Records provided START

(* ===== verification/FidoState.v ===== *)
(** * The state of the authenticator

    [src/third_party/fido-authenticator/src/state.rs]: the state kept in
    [persistent-state.cbor] with its failure latch, and the state of a power cycle.  The
    identity and the reading of cached credentials are left out. *)

From stdpp Require Import base tactics numbers list option strings.
From S2P Require Import Prelude Interfaces FidoClient PinToken.

(** ** Configuration *)

(** [CredentialIdVersion] of [credential.rs], with [credential-id-format-v2]. *)
Inductive CredentialIdVersion := CredentialV1 | CredentialV2.

#[export] Instance CredentialIdVersion_eq_dec : EqDecision CredentialIdVersion.
Proof. solve_decision. Defined.

(** [FirmwareVersion] and [Config] of [lib.rs].  The large-blob configuration is only
    tested for being there. *)
Record FirmwareVersion := mkFirmwareVersion {
  default_version : Z;
  credential_id_v1 : option Z;
  credential_id_v2 : option Z;
}.
Record Config := mkConfig {
  ctap1_transport : bool;
  max_msg_size : nat;
  skip_up_timeout : option Z;
  max_resident_credential_count : option Z;
  large_blobs : option unit;
  nfc_transport : bool;
  ccid_transport : bool;
  firmware_version : option FirmwareVersion;
  credential_id_version : option CredentialIdVersion;
  long_touch_for_reset : bool;
  fido2_up_timeout_ms : option Z;
}.

Definition FIDO2_UP_TIMEOUT : Z := 30000.
Definition supports_large_blobs (config : Config) : bool := bool_decide (is_Some (large_blobs config)).
Definition fido2_up_timeout (config : Config) : Z := default FIDO2_UP_TIMEOUT (fido2_up_timeout_ms config).
Definition FirmwareVersion_value (version : FirmwareVersion) (format : CredentialIdVersion) : Z :=
  default (default_version version)
    match format with
    | CredentialV1 => credential_id_v1 version
    | CredentialV2 => credential_id_v2 version
    end.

Records provided END

Word for word, set down the lines from the beginning of the records through the line that holds "(** ** Configuration *)". Leave out the rest.

(* ===== verification/FidoState.v ===== *)
(** * The state of the authenticator

    [src/third_party/fido-authenticator/src/state.rs]: the state kept in
    [persistent-state.cbor] with its failure latch, and the state of a power cycle.  The
    identity and the reading of cached credentials are left out. *)

From stdpp Require Import base tactics numbers list option strings.
From S2P Require Import Prelude Interfaces FidoClient PinToken.

(** ** Configuration *)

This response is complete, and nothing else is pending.